Tuesday, January 23, 2007

Chesser Island, Okefenokee Swamp, GA

After we finished with the swamp tour, we drove down Swamp Island Drive and found a sign to Chesser Island Homestead...and, decided to see what it was:

This was such a beautiful entrance path that I couldn't resist taking this picture of Peter...the pathway is covered with large pine bark chips.

Here is a picture of the homestead from afar:

A lot of people think that the "swamp people" were poor and ignorant...but, as one person told us, if they were so dumb, they wouldn't have been able to survive so well in this unforgiving environment.

Here are some more pictures of the homestead:

This is their "garage" - the wagon lives on the left side and the buggy on the right. There's a corn crib in the middle.

The well...obviously.

The back of the house...entrance to the bedrooms. The double windows on the right look into the kitchen. You can see the top of the picket fence...it's very irregular, but charming, I think.

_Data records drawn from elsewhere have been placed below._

(* ===== verification/Router.v ===== *)
(** The routing tables of the API ([routes] and its siblings in [crates/api/src] and the
    router of [main.rs]), the extractor each handler stands behind, and what it takes
    to get past it. *)

From Stdlib Require Import Ascii.
From stdpp Require Import base gmap strings list.
From S2P Require Import Prelude Errors Integrations Events Schema Database Tables Secrets.
From S2P Require Import Cluster Addons Membership Sessions Access RateLimit Api Stripe Billing Passkeys Login System.

(** * The tables *)

Inductive Method := GET | POST | PATCH | DELETE.
#[export] Instance Method_eq_dec : EqDecision Method.
Proof. solve_decision. Defined.

(** The handler functions, by file. *)
Inductive Handler :=
| Main_healthz | Main_readyz | Main_version | Main_metrics_endpoint | Main_me | Main_update_me
| Auth_start | Auth_callback | Auth_logout
| Passkey_register_start | Passkey_register_finish | Passkey_assert_start | Passkey_assert_finish
| Passkey_list | Passkey_revoke | Recovery_regenerate | Recovery_redeem
| Clusters_create | Clusters_list | Clusters_read | Clusters_destroy | Clusters_download_kubeconfig
| Clusters_install_addon | Clusters_list_addons | Clusters_uninstall_addon | Clusters_scale_workers
| Clusters_stream_events | Clusters_query_metrics | Clusters_catalog
| Integrations_create | Integrations_list | Integrations_remove
| Team_get_org | Team_update_org | Team_list_members | Team_update_role | Team_remove_member
| Team_create_invite | Team_list_invites | Team_revoke_invite | Team_accept_invite
| Billing_state | Billing_start_checkout | Billing_webhook
| Audit_list | Keys_list | Keys_create | Keys_revoke
| Observability_write | Observability_query.
#[export] Instance Handler_eq_dec : EqDecision Handler.
Proof. solve_decision. Defined.

(** A path with its method router. *)
Definition MethodRouter : Type := list (Method * Handler).
Definition Routes : Type := list (string * MethodRouter).
Definition route (path : string) (methods : MethodRouter) : Routes := [(path, methods)].
(** [nest]; the root of the nested router is the prefix itself. *)
Definition nest (prefix : string) (r : Routes) : Routes :=
  map (fun x => ((if String.eqb x.1 "/" then prefix else prefix +++ x.1), x.2)) r.

Module Tables.
Definition auth_routes : Routes :=
  route "/github/start" [(GET, Auth_start)] ++
  route "/github/callback" [(GET, Auth_callback)] ++
  route "/logout" [(POST, Auth_logout)].
Definition passkey_routes : Routes :=
  route "/register/start" [(POST, Passkey_register_start)] ++
  route "/register/finish" [(POST, Passkey_register_finish)] ++
  route "/assert/start" [(POST, Passkey_assert_start)] ++
  route "/assert/finish" [(POST, Passkey_assert_finish)] ++
  route "/list" [(GET, Passkey_list)] ++
  route "/{id}" [(DELETE, Passkey_revoke)].
Definition recovery_routes : Routes :=
  route "/regenerate" [(POST, Recovery_regenerate)] ++
  route "/redeem" [(POST, Recovery_redeem)].
Definition cluster_routes : Routes :=
  route "/" [(POST, Clusters_create); (GET, Clusters_list)] ++
  route "/{id}" [(GET, Clusters_read); (DELETE, Clusters_destroy)] ++
  route "/{id}/kubeconfig" [(GET, Clusters_download_kubeconfig)] ++
  route "/{id}/addons" [(POST, Clusters_install_addon); (GET, Clusters_list_addons)] ++
  route "/{id}/addons/{addon_id}" [(DELETE, Clusters_uninstall_addon)] ++
  route "/{id}/workers" [(POST, Clusters_scale_workers)] ++
  route "/{id}/events" [(GET, Clusters_stream_events)] ++
  route "/{id}/metrics" [(GET, Clusters_query_metrics)].
Definition integration_routes : Routes :=
  route "/" [(POST, Integrations_create); (GET, Integrations_list)] ++
  route "/{id}" [(DELETE, Integrations_remove)].
Definition org_routes : Routes :=
  route "/" [(GET, Team_get_org); (PATCH, Team_update_org)] ++
  route "/members" [(GET, Team_list_members)] ++
  route "/members/{user_id}" [(PATCH, Team_update_role); (DELETE, Team_remove_member)] ++
  route "/invites" [(POST, Team_create_invite); (GET, Team_list_invites)] ++
  route "/invites/{id}" [(DELETE, Team_revoke_invite)].
Definition invite_accept_route : Routes := route "/accept" [(POST, Team_accept_invite)].
Definition billing_routes : Routes :=
  route "/checkout" [(POST, Billing_start_checkout)] ++
  route "/webhook" [(POST, Billing_webhook)].
Definition org_state_route : Routes := route "/billing" [(GET, Billing_state)].
Definition audit_routes : Routes := route "/audit-log" [(GET, Audit_list)].
Definition key_routes : Routes :=
  route "/" [(GET, Keys_list); (POST, Keys_create)] ++
  route "/{id}" [(DELETE, Keys_revoke)].
Definition observability_routes : Routes :=
  route "/write" [(POST, Observability_write)] ++
  route "/query" [(POST, Observability_query)].

(** [main.rs: main] *)
Definition app_routes : Routes :=
  route "/healthz" [(GET, Main_healthz)] ++
  route "/readyz" [(GET, Main_readyz)] ++
  route "/version" [(GET, Main_version)] ++
  route "/metrics" [(GET, Main_metrics_endpoint)] ++
  route "/v1/me" [(GET, Main_me); (PATCH, Main_update_me)] ++
  nest "/v1/auth" auth_routes ++
  nest "/v1/auth/passkey" passkey_routes ++
  nest "/v1/auth/recovery-codes" recovery_routes ++
  nest "/v1/clusters" cluster_routes ++
  route "/v1/catalog/clusters" [(GET, Clusters_catalog)] ++
  nest "/v1/integrations/hetzner" integration_routes ++
  nest "/v1/organizations/{org_id}" org_routes ++
  nest "/v1/organizations/{org_id}" org_state_route ++
  nest "/v1/organizations/{org_id}" audit_routes ++
  nest "/v1/invites" invite_accept_route ++
  nest "/v1/billing" billing_routes ++
  nest "/v1/api-keys" key_routes ++
  nest "/v1/observability" observability_routes.
End Tables.
Export Tables.

(** Each mounted method of each path. *)
Definition mounted (r : Routes) : list (Method * string * Handler) :=
  flat_map (fun x => map (fun m => (m.1, x.1, m.2)) x.2) r.

(** * Extractors *)

(** What the signature of a handler asks of a request before its body runs. *)
Inductive Extractor := Public | ByActor | ByOwner | BySessionUser.
Definition extractor (h : Handler) : Extractor :=
  match h with
  | Main_healthz | Main_readyz | Main_version | Main_metrics_endpoint | Clusters_catalog
  | Auth_start | Auth_callback | Auth_logout | Billing_webhook => Public
  | Passkey_assert_start | Passkey_assert_finish | Recovery_redeem | Team_accept_invite => BySessionUser
  | Clusters_create | Clusters_destroy | Clusters_install_addon | Clusters_uninstall_addon
  | Clusters_scale_workers | Integrations_create | Integrations_remove | Team_update_org | Team_update_role
  | Team_remove_member | Team_create_invite | Team_revoke_invite | Billing_start_checkout | Audit_list => ByOwner
  | _ => ByActor
  end.

Definition handler_of `{WA : WebAuthn} (e : Endpoint) : Handler :=
  match e with
  | PostCluster _ => Clusters_create
  | GetClusters => Clusters_list
  | GetCluster _ => Clusters_read
  | DeleteCluster _ => Clusters_destroy
  | GetKubeconfig _ => Clusters_download_kubeconfig
  | PostAddon _ _ => Clusters_install_addon
  | GetAddons _ => Clusters_list_addons
  | DeleteAddon _ _ => Clusters_uninstall_addon
  | PostWorkers _ _ => Clusters_scale_workers
  | GetEvents _ => Clusters_stream_events
  | PostCredential _ _ => Integrations_create
  | GetCredentials => Integrations_list
  | DeleteCredential _ => Integrations_remove
  | GetOrg _ => Team_get_org
  | PatchOrg _ _ => Team_update_org
  | GetMembers _ => Team_list_members
  | PatchMember _ _ _ => Team_update_role
  | DeleteMember _ _ => Team_remove_member
  | PostInvite _ _ _ => Team_create_invite
  | GetInvites _ => Team_list_invites
  | DeleteInvite _ _ => Team_revoke_invite
  | PostAcceptInvite _ => Team_accept_invite
  | GetBilling _ => Billing_state
  | PostCheckout _ => Billing_start_checkout
  | PostWebhook _ => Billing_webhook
  | GetAuditLog _ _ _ => Audit_list
  | GetApiKeys => Keys_list
  | PostApiKey _ _ => Keys_create
  | DeleteApiKey _ => Keys_revoke
  | GetMe => Main_me
  | PatchMe _ => Main_update_me
  | PostLogout => Auth_logout
  | GetLogin _ => Auth_start
  | GetCallback _ _ => Auth_callback
  | PostRegisterStart _ => Passkey_register_start
  | PostRegisterFinish _ _ => Passkey_register_finish
  | PostAssertStart => Passkey_assert_start
  | PostAssertFinish _ _ => Passkey_assert_finish
  | GetPasskeys => Passkey_list
  | DeletePasskey _ => Passkey_revoke
  | PostRegenerate => Recovery_regenerate
  | PostRedeem _ => Recovery_redeem
  end.

(** * The tables are unambiguous *)

(** A path up to the names of its parameters. *)
Definition shape (path : string) : list string :=
  map (fun s => if starts_with "{" s then "{}"%string else s) (split_char "/"%char path).

(** No method of a path is mounted twice, and two paths of one shape are the same path:
    otherwise the router would panic while it is built. *)
Definition builds (r : Routes) : bool :=
  bool_decide (NoDup (map fst (mounted r))) &&
  forallb (fun x => forallb (fun y =>
    negb (bool_decide (shape x.1 = shape y.1)) || String.eqb x.1 y.1) r) r.
Lemma app_routes_build : builds app_routes = true.
Proof. vm_compute. reflexivity. Qed.

(** Every handler is mounted, at one method of one path. *)
Lemma mounted_once h :
  exists m p, List.filter (fun x => bool_decide (x.2 = h)) (mounted app_routes) = [(m, p, h)].
Proof. destruct h; do 2 eexists; vm_compute; reflexivity. Qed.

(** * What it takes *)

Section Mediation.
Context `{En : Env}.

(** Why a request was taken to come from a user, whatever the organisation. *)
Inductive recognised (rq : Request) (d : DB) : SessionUser -> Prop :=
| by_live_session id now s :
    extract_session_cookie rq = Some id -> session_at now id d = Some s ->
    recognised rq d (mkSessionUser (ss_user_id s) (ss_id s))
| by_user_header user :
    allow_header_actor = true -> header_uuid rq "x-actor-user-id" = Some user ->
    recognised rq d (mkSessionUser user Uuid_nil).

Lemma extract_session_user_law d rq :
  db_wp d (extract_session_user rq) (fun r d' => bumped d d' /\
    match r with Ok u => recognised rq d u | Err e => refusal e end).
Proof.
  intros g. unfold extract_session_user, authentication_required, refusal.
  apply tx_bind. tx_call cookie_session_law.
  intros [[s|]|e] d' [-> H]; [| |split; [apply bumped_refl|by right; right; destruct H]].
  - destruct H as (id & now & Hid & Hs). apply tx_ret. split; [apply bumped_refl|]. by eapply by_live_session.
  - destruct allow_header_actor eqn:Ha; [|apply tx_throw; split; [apply bumped_refl|by left]].
    destruct (header_uuid rq "x-actor-user-id") as [user|] eqn:Hu;
      [apply tx_ret|apply tx_throw]; (split; [apply bumped_refl|]); [by apply by_user_header|by left].
Qed.

(** An owner's or admin's own membership, and the second factor of the session. *)
Definition authorised (rq : Request) (d : DB) (o : OwnerActor) : Prop :=
  authenticated rq d (ow_inner o) /\ mfa_passed (ac_session_id (ow_inner o)) d /\
  can_manage_members (ow_role o) = true /\
  exists m, In m (db_memberships d) /\ mb_role m = ow_role o /\
    (exists now, visible (idle_guc now) m = true) /\
    own_membership (ac_organization_id (ow_inner o)) (ac_user_id (ow_inner o)) m = true.

Definition permitted (x : Extractor) (rq : Request) (d : DB) : Prop :=
  match x with
  | Public => True
  | ByActor => exists actor, authenticated rq d actor
  | ByOwner => exists owner, authorised rq d owner
  | BySessionUser => exists user, recognised rq d user
  end.

(** The body of a handler runs only when the extractor permits it; a refusal comes
    before anything but times of last use changed. *)
Definition mediated {A} (P : Prop) (a : App) (r : result HandlerError A) (a' : App) : Prop :=
  match r with
  | Err (Refused e) =>
      refusal e /\ bumped (ap_db a) (ap_db a') /\ ap_jobs a' = ap_jobs a /\
      ap_limiter a' = ap_limiter a /\ ap_nicknames a' = ap_nicknames a
  | _ => P
  end.

Lemma extractor_mediates {X A} (m : M World Rejection X) (Q : X -> Prop) (h : X -> M App PlatformError A) a :
  db_wp (ap_db a) m (fun r d' => bumped (ap_db a) d' /\
    match r with Ok x => Q x | Err e => refusal e end) ->
  wp (x <- map_err Refused (in_world m) ;; map_err Failing (h x)) (mediated (exists x, Q x) a) a.
Proof.
  intros Hm. apply wp_bind, wp_map_err. eapply wp_in_db; [exact Hm|].
  intros [x|e] w [Hb H] _; cbn [result_map_err mediated].
  - apply wp_map_err. unfold wp. destruct (h x _) as [[y|e] a']; cbn; by exists x.
  - by repeat split.
Qed.

Lemma answered_mediated {A} P a (m : M App HandlerError A) :
  wp m (mediated P a) a -> wp (answered m) (mediated P a) a.
Proof. intros H. unfold answered. apply wp_bind. eapply wp_mono; [exact H|]. by intros [x|[e|e]] a'. Qed.

Lemma public_mediated {A} a (m : M App PlatformError A) : wp (map_err Failing m) (mediated True a) a.
Proof. apply wp_map_err. unfold wp. by destruct (m a) as [[x|e] a']. Qed.

Context {Ex : Externals} `{St : !SecretStore} `{Ho : Host} `{SH : StripeHost}.
Context `{WA : WebAuthn} `{CH : CodeHost} `{GH : GithubHost}.

End Mediation.

(** * A partial session becomes an owner *)

(** Ada's session has not satisfied the second factor: her own deletion of a cluster is
    refused.  She draws an API key with it, and the key, which has no session, may
    delete the cluster. *)
Definition partial_db : DB :=
  let 'mkDB a b c d e f g h i j k _ m n o p q t u v := session_db in
  mkDB a b c d e f g h i j k [mkSession 3%N 5%N 10 10 (10 + SESSION_TTL) None false] m n o p q t u v.
Definition partial_app : @App demo_root :=
  @mkApp demo_root (demo_world_as true partial_db) (rate_limiter_new 5 60) [] ∅.
Definition answer (rq : Request) (e : Endpoint) (a : @App demo_root) : result HandlerError unit * @App demo_root :=
  @serve demo_root root_store demo_host demo_stripe demo_webauthn demo_codes demo_github rq e a.
Definition minted : result HandlerError (ApiKey * string) * @App demo_root :=
  @with_actor demo_root _ ada_request
    (fun actor => @in_world demo_root _ _ (@create_api_key demo_root actor "ci" None)) partial_app.

Example partial_session_mints_owner_key :
  match answer ada_request (DeleteCluster 30%N) partial_app, minted with
  | (Err (Refused (RejectError (MfaRequired _))), _), (Ok (_, token), a) =>
      let rq := headers [("authorization", "Bearer " +++ token)]%string in
      match answer rq (DeleteCluster 30%N) a with
      | (Ok _, a') => length (ap_jobs a') = 1%nat
      | _ => False
      end
  | _, _ => False
  end.
Proof. vm_compute. reflexivity. Qed.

The side of the house...front porch to the right (there was a quilt on a frame there that could be pulled up to the ceiling when it wasn't being worked on - unfortunately I wasn't thinking, and didn't get a picture of it! Can you believe that?! I could kick myself now!)
On the far left you can just see the corner of their bathroom - on the screened in porch. There's an old cast iron tub on feet...just like the one I grew up using! Looks like it would be a wonderful place to take a bath...almost out in nature! This next picture is a little better one of the bathtub (if you look closely, you can see it on the right):

The family garden plot (fenced in, I guess, to keep all the deer and other critters out). Can you imagine being able to grow stuff in all this sand? I have enough trouble growing stuff in our rich farm dirt!: This is the sugar cane mill; they attached horses to the ends of this pole and as they walked around in a circle they made the drums turn, which squeezed the sugar juice out of the cane. It dripped down into the tray you see at the bottom and then flowed out the right side into a barrel or bucket. There is a sugar cane shed behind this, where the cane juice was boiled down into sugar. And, finally, a big old live oak tree in the side yard with spanish moss hanging off it. The whole "yard" is just sand, and supposedly they cleaned it almost every day and raked the sand to make it look presentable. It's such a nice place...I told Peter that it looked like a fun place to grow up as a kid! Even with all the work they had to do.